En el barullo que se ha armado en estos días con la ley migratoria estadunidense se han puesto de manifiesto muchas cosas y no precisamente a través del contenido de la ley. Sólo de sus alrededores.
No conozco el texto de la ley y por ello mismo me tengo que fundar en las generalidades que ahora abundan en la prensa, en el radio y en la televisión. Pero lo cierto es que no es el texto mismo el que me preocupa. Quizá sea el contexto, si es que sirve aquí esa palabra a veces usada en forma pedante.
Una primera impresión es que la ley es el producto de un Congreso mayoritariamente republicano con un presidente demócrata. Clinton vive dominado por esa mayoría y, por lo mismo, tiene que echar mano de todos los recursos para ir sobreviviendo. A veces los recursos le fallan, como es el caso, sin dejar de considerar que hoy en Estados Unidos el antimexicanismo o, dicho con más precisión, el rechazo a los inmigrantes, es la regla a partir de que el desempleo no es un fenómeno superado. Sus estadísticas, dicen allí mismo, no son confiables.
La segunda idea es que los estadunidenses, como los mexicanos o los que sean, tienen todo el derecho de fijar su política migratoria en cuanto condiciones de ingreso y, por lo mismo, todo el derecho del mundo de oponerse a la inmigración ilegal. Por la misma razón, también tienen derecho a expulsar a quienes ingresan ilegalmente. Ellos, nosotros (que lo hacemos, quizá con menor apego a la ley: por ahí hay un convenio de extradición de reciente firma con España, retroactivo y anticonstitucional) y todos los países pueden expulsar a quienes no tienen derecho a estar en su casa.
Hay dos peros, sin embargo. El primero es que con el pretexto de las expulsiones y de los ilícitos, se plantea el problema de que los legales deben tener cada vez menos derechos. Por ahí se cuela la famosa discriminación esencial, absolutamente injusta y, estoy seguro, contraria a los principios de igualdad que consagra la Constitución de Estados Unidos.
Pero hay más. A principios de agosto de 1993, después de un largo mes en el Hotel Madison de Washington, discu-tíamos con la delegación estadunidense y con la canadiense, bajo la atinada y enérgica dirección de Norma Samaniego, jefa de nuestra mínima delegación laboral, los puntos finales del Acuerdo de Cooperación Laboral anexo al TLC. No recuerdo con precisión si fue la última noche o la anterior cuando logramos la aprobación de un texto que ahora hay que volver a leer. Se trataba del último punto de los Once Principios Laborales que integran el Anexo 1 del ACLAN.
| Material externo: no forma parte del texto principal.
Lemma copy_if_spec :
  mwp (copy_if (inside (Some q) (data t) n) c) h (λ r h1,
    match r with None => same h h1 | Some x => lent x h1 end).
Proof.
  destruct W as [Ha Hk Hb Hh Hc Hmax Hn Hin].
  unfold copy_if. rewrite (buf_data _ _ _ _ Hb). cbn.
  destruct (bool_decide (blk q = k) && (0 <=? off q - 0) && (off q - 0 <? n)) eqn:E.
  - eapply mwp_mono; [by eapply bstrcpy_spec|]. intros [x|] h1; [|done]. intros. by right.
  - apply mwp_ret. left. rewrite !andb_false_iff, bool_decide_eq_false, Z.leb_gt, Z.ltb_ge in E.
    destruct (rd_bytes _ _ _ _ Hc) as (bl&_&[_ [? _]]&_).
    split_and!; [done| | |done].
    + intros ->. destruct (rd_str _ _ _ _ Hc) as (t'&Ht'&Hq&_).
      rewrite Ha in Ht'. injection Ht' as <-. rewrite (buf_data _ _ _ _ Hb) in Hq.
      injection Hq as <-. cbn in *. lia.
    + destruct (decide (blk q = k)) as [Hq|]; [|by right]. left. specialize (Hin Hq).
      destruct s2; [done|cbn in *; lia].
Qed.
Bajo el enunciado ``11. Protección de los trabajadores migratorios'', se aprobó y forma parte del documento la siguiente obligación asumida por las partes: ``Proporcionar a los trabajadores migratorios en territorio de cualquiera de las Partes la misma protección legal que a sus nacionales, respecto a las condiciones de trabajo''.
Como puede verse, no se exigió la estancia legal sino, únicamente, la condición de trabajador migratorio. Y la regla, rotunda, es que no se pueden establecer discriminaciones, a su vez prohibidas en el Principio 7 (Eliminación de la discriminación en el empleo), en las condiciones de trabajo. Y éstas, les guste o no a los desmemoriados legisladores estadunidenses y al desmemoriado presidente Clinton, sancionador de la ley, implican desde el pago del salario hasta las condiciones de seguridad social y atenciones médicas a los trabajadores.
Se podrá argumentar, tal vez, que el enunciado que precede a los Principios en el ACLAN sólo dice que ``Los siguientes son lineamientos que las Partes se comprometen a promover, bajo las condiciones que establezca su legislación interna, sin que constituyan normas comunes mínimas para dicha legislación...''.
Pero para mí no cabe duda de que se trata de principios fundamentales, al grado de que los mismos estadunidenses, en diferentes expedientes que se han ventilado en la Oficina Administrativa Laboral de Estados Unidos, los han invocado en contra nuestra, al menos los relativos a la libertad sindical y al derecho de huelga.
¿No se podría recordar a los estadunidenses su compromiso internacional?